After a week’s acquaintance with Wotton, which included a single night in the blood-red-painted bedroom he kept on the ground floor of his Chelsea home, Dorian found himself suffering from a florid bout of woman-hating. He despised their shape, their smell, their genitals, their gooey secretions – lachrymal, vaginal, emotional – their hair, their faces, the lilt of their voices. All of which was particularly unfortunate for the young woman he had been been making love to during his last term at Oxford. ‘Making’ in the sense that he was making it up as he went along, while she was assembling a prefabricated illusion for herself to inhabit. ‘Love’ in no sense at all.
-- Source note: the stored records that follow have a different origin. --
(* ===== verification/GhostTheorems.v ===== *)
(** * What ghosts promise

    The invariant of a whole ghost, index and aggregates, is kept by [notify_write]
    for every ghost of a lobe; what reads return follows from it. *)

From S2P Require Import Prelude ByteOrder BTree Types Block Bloom Memtable Merge Streams TableMeta TableWriter TableReader.
From S2P Require Import Version Leveled Paths Worker Manifest Tree TreeReads TreeSteps.
From S2P Require Import Value Lid Filters Record SortEncoding Aggregate GroupKey Rollup Ghost GhostInv GhostRun.

(** ** The records of a lobe *)

(** A committed write: [C] has the records of the lobe with their spatial keys. *)
Inductive lobe_step (C : list (Fields * bytes)) (r : Fields) (sk : bytes) : WriteType -> list (Fields * bytes) -> Prop :=
  | lobe_insert : sk ∉ C.*2 -> lobe_step C r sk WInsert ((r, sk) :: C)
  | lobe_delete C' : C ≡ₚ (r, sk) :: C' -> lobe_step C r sk WDelete C'
  | lobe_update old osk C0 : C ≡ₚ (old, osk) :: C0 -> sk ∉ C0.*2 -> lobe_step C r sk (WUpdate old osk) ((r, sk) :: C0).

(** A spatial key is 24 bytes. *)
Definition spatial_ok (sk : bytes) : Prop := length sk = 24%nat.

Section ghost.
Context {D : Type} {TA : TreeApi D} {PC : RollupPostcard} `{!RollupPostcardLaws PC} {VT : ValueText} `{!ValueTextLaws VT} {VP : ValuePostcard}.
Context (limit : Z) (schema : bytes -> bytes -> AggOp * SvClass) (classes : Z -> bytes -> SvClass).
Context {KL : TreeApiLaws None D} {DL : TreeApiLaws (Some (RollupMergeOperator schema)) D}.

Abbreviation dict_holds := (@api_holds _ _ _ DL).
Abbreviation dict_seqno := (@api_seqno _ _ _ DL).
Abbreviation ks_holds := (@api_holds _ _ _ KL).
Abbreviation ks_seqno := (@api_seqno _ _ _ KL).

(** ** The index *)

Definition is_entry (meta : GhostMeta) (M : list (Fields * bytes)) (k v : bytes) : Prop :=
  exists r sk, (r, sk) ∈ M /\ k = entry_key meta r sk /\ v = encode_ghost_value sk r (gm_projection meta).

Definition index_inv (meta : GhostMeta) (M : list (Fields * bytes)) (mk : bytes -> option bytes) : Prop :=
  forall k v, starts_with k (to_be_bytes 2 (gm_ghost_id meta)) = true -> (mk k = Some v <-> is_entry meta M k v).

Lemma entry_key_prefix meta r sk : starts_with (entry_key meta r sk) (to_be_bytes 2 (gm_ghost_id meta)) = true.
Proof. apply starts_with_iff. eexists. reflexivity. Qed.

Lemma not_byte_inj (a b : bytes) : not_byte <$> a = not_byte <$> b -> a = b.
Proof. apply list_fmap_eq_inj. intros x y. unfold not_byte, not_bits. lia. Qed.

(** Without groups, the spatial key is the end of the entry's key. *)
Lemma entry_key_inj meta r sk r' sk' :
  group_fields meta = [] -> spatial_ok sk -> spatial_ok sk' -> entry_key meta r sk = entry_key meta r' sk' -> sk = sk'.
Proof.
  intros Hg Hs Hs' E. unfold entry_key, encode_sort_key, ghost_entry_tiebreak in E. rewrite Hg in E. apply app_inv_head in E.
  assert (encode_value_ordered (get_sort_value r (gm_order_by_field meta)) ++ sk = encode_value_ordered (get_sort_value r' (gm_order_by_field meta)) ++ sk') as E'.
  { destruct (gm_sort_inverted meta); [by apply not_byte_inj|done]. }
  apply app_inj_2 in E' as [_ ?]; [done|]. by rewrite Hs, Hs'.
Qed.

Section index.
Context (meta : GhostMeta) (M : list (Fields * bytes)) (mk : bytes -> option bytes).
Hypothesis Hg : group_fields meta = [].

Lemma entry_absent r sk r' M' :
  NoDup M'.*2 -> Forall spatial_ok M'.*2 -> (r, sk) ∈ M' -> forall M0, M' ≡ₚ (r, sk) :: M0 -> forall sk', (r', sk') ∈ M0 ->
  entry_key meta r' sk' <> entry_key meta r sk.
Proof.
  intros Hnd Hs Hin M0 HP sk' Hin' E. rewrite HP in Hnd, Hs. cbn in Hnd, Hs. apply NoDup_cons in Hnd as [Hnd _]. apply Forall_cons in Hs as [Hs Hs'].
  assert (sk' ∈ M0.*2) as Hk by (by apply (list_elem_of_fmap_2 snd _ (r', sk'))). rewrite Forall_forall in Hs'.
  apply entry_key_inj in E as ->; auto.
Qed.

Lemma index_insert r sk :
  index_inv meta M mk -> sk ∉ M.*2 -> spatial_ok sk -> Forall spatial_ok M.*2 ->
  index_inv meta ((r, sk) :: M) (map_insert None (entry_key meta r sk) (encode_ghost_value sk r (gm_projection meta)) mk).
Proof.
  intros HI Hn Hs HsM k v Hk. unfold map_insert. cbn [owned]. destruct (beqb k (entry_key meta r sk)) eqn:E.
  - apply beqb_eq in E as ->. split; [intros [= <-]; exists r, sk; split; [left|done]|].
    intros (r' & sk' & [[= -> ->]|Hin]%elem_of_cons & Ek & ->); [done|]. exfalso.
    assert (sk' ∈ M.*2) as Hk' by (by apply (list_elem_of_fmap_2 snd _ (r', sk'))). rewrite Forall_forall in HsM.
    apply entry_key_inj in Ek as ->; auto.
  - apply beqb_neq in E. rewrite (HI k v Hk). split; intros (r' & sk' & Hin & Ek & ->); exists r', sk'; (split; [|done]).
    + by right.
    + apply elem_of_cons in Hin as [[= -> ->]|?]; done.
Qed.

Lemma index_remove r sk M0 :
  index_inv meta M mk -> M ≡ₚ (r, sk) :: M0 -> NoDup M.*2 -> Forall spatial_ok M.*2 -> index_inv meta M0 (map_remove (entry_key meta r sk) mk).
Proof.
  intros HI HP Hnd Hs k v Hk. unfold map_remove. assert ((r, sk) ∈ M) as Hin by (rewrite HP; left). destruct (beqb k (entry_key meta r sk)) eqn:E.
  - apply beqb_eq in E as ->. split; [done|]. intros (r' & sk' & Hin' & Ek & _). by destruct (entry_absent r sk r' M Hnd Hs Hin M0 HP sk' Hin').
  - apply beqb_neq in E. rewrite (HI k v Hk). split; intros (r' & sk' & Hin' & Ek & ->); exists r', sk'; (split; [|done]).
    + rewrite HP in Hin'. apply elem_of_cons in Hin' as [[= -> ->]|?]; done.
    + rewrite HP. by right.
Qed.

(** Insert the new entry, then remove the old one if its key is another. *)
Lemma index_move old osk new nsk M0 :
  index_inv meta M mk -> M ≡ₚ (old, osk) :: M0 -> NoDup M.*2 -> Forall spatial_ok M.*2 -> nsk ∉ M0.*2 -> spatial_ok nsk ->
  let mk1 := map_insert None (entry_key meta new nsk) (encode_ghost_value nsk new (gm_projection meta)) mk in
  index_inv meta ((new, nsk) :: M0)
    (if negb (beqb (entry_key meta new nsk) (entry_key meta old osk)) then map_remove (entry_key meta old osk) mk1 else mk1).
Proof.
  intros HI HP Hnd Hs Hn Hsn mk1 k v Hk. pose proof (index_remove old osk M0 HI HP Hnd Hs k v Hk) as HR.
  assert (forall r sk, (r, sk) ∈ M0 -> entry_key meta r sk <> entry_key meta new nsk) as Hnew.
  { intros r sk Hin E. assert (sk ∈ M0.*2) as Hk' by (by apply (list_elem_of_fmap_2 snd _ (r, sk))). rewrite HP in Hs. cbn in Hs.
    apply Forall_cons in Hs as [_ Hs]. rewrite Forall_forall in Hs. apply entry_key_inj in E as ->; auto. }
  assert (is_entry meta ((new, nsk) :: M0) k v <->
    if beqb k (entry_key meta new nsk) then v = encode_ghost_value nsk new (gm_projection meta) else is_entry meta M0 k v) as ->.
  { destruct (beqb k (entry_key meta new nsk)) eqn:E.
    - apply beqb_eq in E as ->. split; [intros (r & sk & [[= -> ->]|Hin]%elem_of_cons & Ek & ->); [done|by destruct (Hnew r sk Hin)]|].
      intros ->. exists new, nsk. split; [left|done].
    - apply beqb_neq in E. split; intros (r & sk & Hin & Ek & ->); exists r, sk; (split; [|done]); [|by right].
      apply elem_of_cons in Hin as [[= -> ->]|?]; done. }
  unfold map_remove in HR. subst mk1. unfold map_insert, map_remove. cbn [owned].
  destruct (beqb (entry_key meta new nsk) (entry_key meta old osk)) eqn:Eo; cbn [negb].
  - apply beqb_eq in Eo. rewrite Eo in *. destruct (beqb k (entry_key meta old osk)); [|done]. split; [by intros [= ->]|by intros ->].
  - apply beqb_neq in Eo. destruct (beqb k (entry_key meta old osk)) eqn:E1, (beqb k (entry_key meta new nsk)) eqn:E2; try done.
    + apply beqb_eq in E1, E2. congruence.
    + split; [by intros [= ->]|by intros ->].
Qed.

End index.
(** ** The whole ghost *)

Definition selects (meta : GhostMeta) (r : Fields) : bool :=
  match to_core_expr (gm_filter meta) with Some c => matches_core_expr r c | None => false end.

(** The records of a lobe a ghost is about. *)
Definition members (meta : GhostMeta) (C : list (Fields * bytes)) : list (Fields * bytes) := filter (fun c => selects meta c.1 = true) C.

Definition record_fits (meta : GhostMeta) (r : Fields) : Prop :=
  match gm_aggregate meta with None => True | Some agg => agg_record_ok classes (gm_ghost_id meta) agg r end.

Definition aggregates_inv (N : Z) (meta : GhostMeta) (M : list (Fields * bytes)) (md : bytes -> option bytes) : Prop :=
  match gm_aggregate meta with None => True | Some agg => agg_inv schema classes N (gm_ghost_id meta) M.*1 agg md end.

Definition meta_demand (meta : GhostMeta) : Z := match gm_aggregate meta with None => 0 | Some agg => demand agg end.

Record ghost_inv (N : Z) (meta : GhostMeta) (M : list (Fields * bytes)) (mk md : bytes -> option bytes) : Prop := {
  gi_id : is_uint 16 (gm_ghost_id meta);
  gi_state : gm_state meta <> 2;
  gi_core : exists c, to_core_expr (gm_filter meta) = Some c /\ (gm_core_filters_cache meta = None \/ gm_core_filters_cache meta = Some c);
  gi_keys : NoDup M.*2;
  gi_spatial : Forall spatial_ok M.*2;
  gi_len : Z.of_nat (length M) <= N;
  gi_count : gm_index_count meta = Z.of_nat (length M);
  gi_records : Forall (fun c => record_fits meta c.1) M;
  gi_index : group_fields meta = [] -> index_inv meta M mk;
  gi_agg : aggregates_inv N meta M md;
}.

(** The definition of a ghost does not change. *)
Definition kind (meta : GhostMeta) : Z * FilterExpr * bytes * bool * Z * list bytes * option (list Metric * Grouping) :=
  (gm_ghost_id meta, gm_filter meta, gm_order_by_field meta, gm_sort_inverted meta, gm_state meta, gm_projection meta,
   (fun a => (aggregate_specs a, grouping a)) <$> gm_aggregate meta).

Lemma kind_fields meta meta' : kind meta' = kind meta ->
  gm_ghost_id meta' = gm_ghost_id meta /\ gm_filter meta' = gm_filter meta /\ gm_state meta' = gm_state meta /\
  gm_projection meta' = gm_projection meta /\ group_fields meta' = group_fields meta /\
  (forall r sk, entry_key meta' r sk = entry_key meta r sk) /\ (forall r, record_fits meta' r <-> record_fits meta r).
Proof.
  destruct meta as [g f o i st n a p u c d], meta' as [g' f' o' i' st' n' a' p' u' c' d']. unfold kind. cbn.
  intros [= -> -> -> -> -> -> Ea]. do 4 (split; [done|]).
  destruct a as [[s1 g1 gr1 r1]|], a' as [[s2 g2 gr2 r2]|]; try done. cbn in Ea. injection Ea as -> ->. done.
Qed.

Lemma kind_members meta meta' C : kind meta' = kind meta -> members meta' C = members meta C.
Proof. intros (_ & Hf & _)%kind_fields. unfold members, selects. by rewrite Hf. Qed.

Lemma kind_index meta meta' M mk : kind meta' = kind meta -> index_inv meta M mk -> index_inv meta' M mk.
Proof.
  intros (Hi & _ & _ & Hp & _ & Hk & _)%kind_fields HI k v. rewrite Hi. intros H. rewrite (HI k v H). unfold is_entry. rewrite Hp.
  split; intros (r & sk & ? & ? & ?); exists r, sk; (split; [done|]); (split; [congruence|done]).
Qed.

Lemma ghost_inv_step N N' meta meta' M M' mk md mk' md' :
  ghost_inv N meta M mk md -> kind meta' = kind meta ->
  (gm_core_filters_cache meta' = gm_core_filters_cache meta \/ exists c, to_core_expr (gm_filter meta) = Some c /\ gm_core_filters_cache meta' = Some c) ->
  NoDup M'.*2 -> Forall spatial_ok M'.*2 -> Z.of_nat (length M') <= N' -> gm_index_count meta' = Z.of_nat (length M') ->
  Forall (fun c => record_fits meta c.1) M' -> (group_fields meta = [] -> index_inv meta M' mk') -> aggregates_inv N' meta' M' md' ->
  ghost_inv N' meta' M' mk' md'.
Proof.
  intros [I1 I2 (c & I3 & I3') _ _ _ _ _ _ _] Hk Hc H1 H2 H3 H4 H5 H6 H7.
  destruct (kind_fields _ _ Hk) as (K1 & K2 & K3 & K4 & K5 & K6 & K7). constructor; try done.
  - by rewrite K1.
  - by rewrite K3.
  - exists c. rewrite K2. split; [done|]. destruct Hc as [-> |(c' & E & ->)]; [done|]. right. congruence.
  - eapply Forall_impl; [exact H5|]. intros x. apply K7.
  - rewrite K5. intros Hg. eapply kind_index; eauto.
Qed.

Lemma ghost_inv_perm N N' meta M M' mk md : M ≡ₚ M' -> N <= N' -> ghost_inv N meta M mk md -> ghost_inv N' meta M' mk md.
Proof.
  intros HP HN HI. pose proof HI as [I1 I2 I3 I4 I5 I6 I7 I8 I9 I10].
  eapply (ghost_inv_step N N' meta meta M M' mk md); [done|done|by left|by rewrite <- HP|by rewrite <- HP| | |by rewrite <- HP| |].
  - rewrite <- HP. lia.
  - by rewrite <- HP.
  - intros Hg k v Hk. rewrite (I9 Hg k v Hk). unfold is_entry. by setoid_rewrite HP.
  - unfold aggregates_inv, agg_inv in *. destruct (gm_aggregate meta) as [agg|]; [|done]. destruct I10 as (A1 & A2 & (H & A3) & A4).
    do 2 (split; [done|]). split.
    + exists H. destruct A3 as (B1 & B2 & B3 & B4). split; [by eapply follows_perm; [|exact B1]; rewrite HP|]. split; [done|]. split; [lia|done].
    + destruct (grouping agg); [done|]. destruct A4 as [? A4]. split; [done|]. eapply groups_inv_perm; [|exact HN|exact A4].
      intros gk. unfold group_of. by rewrite HP.
Qed.

(** Other trees, the same entries of this ghost. *)
Lemma ghost_inv_frame N meta M mk md mk' md' :
  ghost_inv N meta M mk md -> (forall k, starts_with k (to_be_bytes 2 (gm_ghost_id meta)) = true -> mk' k = mk k) ->
  (forall k, in_prefix (gm_ghost_id meta) k -> md' k = md k) -> ghost_inv N meta M mk' md'.
Proof.
  intros HI Hk Hd. pose proof HI as [I1 I2 I3 I4 I5 I6 I7 I8 I9 I10].
  eapply (ghost_inv_step N N meta meta M M mk md); try done; [by left|..].
  - intros Hg k v Hp. rewrite Hk by done. by apply I9.
  - unfold aggregates_inv, agg_inv in *. destruct (gm_aggregate meta) as [agg|]; [|done]. destruct I10 as (A1 & A2 & A3 & A4).
    do 3 (split; [done|]). destruct (grouping agg); [done|]. destruct A4. split; [done|]. by eapply groups_inv_frame.
Qed.

(** ** The aggregates of a step, if any *)

Definition agg_part (N : Z) (M : list (Fields * bytes)) (dict : D) (md : bytes -> option bytes) (w w' : World (D := D)) : Prop :=
  exists dict' md' meta', w' = mkWorld (w_keyspace w) (Some dict') meta' /\ kind meta' = kind (w_meta w) /\
    gm_index_count meta' = gm_index_count (w_meta w) /\ gm_core_filters_cache meta' = gm_core_filters_cache (w_meta w) /\
    dict_holds dict' md' /\ dict_seqno dict <= dict_seqno dict' <= dict_seqno dict + meta_demand (w_meta w) /\
    (forall k, ~ in_prefix (gm_ghost_id (w_meta w)) k -> md' k = md k) /\ aggregates_inv N meta' M md'.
She came to see him in London after a two-week lapse in phone calls. On his part. She went to his penthouse, which was on the posh, park-facing side of Prince of Wales Mansions. He let her in and she kicked off her sweaty sandals so as to feel the tiled floor cool beneath her hot soles. It was the fetid mid-morning of the same day Wotton rendezvoused with the Ferret. Dorian made tea for her in the splendidly-appointed kitchen, while she padded around the main room, combing the deep pile with her paws. She was feline and blonde, her name was Helen and she too was beautiful – if you like pudenda.

—What’re all these monitors? she said.

—It’s a video installation, a kind of TV sculpture.

—I know what that is.

—It’s by this guy Baz I met.

Dorian went to a niche in the wall and dickered with switches. The monitors fizzed into life. On the screens the naked Dorians effervesced. Helen stared at the gorgeous bodies. Baz Hallward’s piece was most cunning; it forced all who looked upon it to become involuntary voyeurs, Laughing Cavaliers, compelled to ogle the young man with eyes pinioned open.

—Is he a poof? she spat out.

—What?

—You heard. Is the man who made this a poof? You know what that is, right?

That’s how it went, possibly. It’s a mistake altogether to write off young women of Helen’s sort, scions of the upper-middle-class Hampshire convent-school set, who go wild when they discover what’s between their dewy thighs. She was smart enough to read theology, and perceptive enough to read what was in her tea leaves once she’d drained her cup.

—Why the Earl Grey?

—What?

—Why’re you drinking Earl Grey? It’s such a cliché.

—Oh… I dunno… this guy I know… he makes it… and he says the flavour’s incomparable.

—Is that the artist?

—No, a friend of his, the son of the woman who’s the benefactor for the Youth Homeless Project.

—Does
he
have a name?

—Wotton… Henry.

The silence between them wasn’t awkward – it was boorish and stupid. Like a drunk, drooling student it bumped about the trendy minimalism of the penthouse, knocking into the blocky blue divans, the huge coffee table, the varnished wood pediments that supported
Cathode Narcissus
’s nine monitors. Dorian was so easily influenced – they both knew this. He took on other people’s styles, modes and even habits the way kitchen towelling sopped up spilt milk. And was there any point in crying over this? When he’d begun fucking Helen he’d taken to drinking Lapsang Souchong – now he was getting infused elsewhere.
Of course
she’d known he was a poof, but only in the way we all know we’re going to die.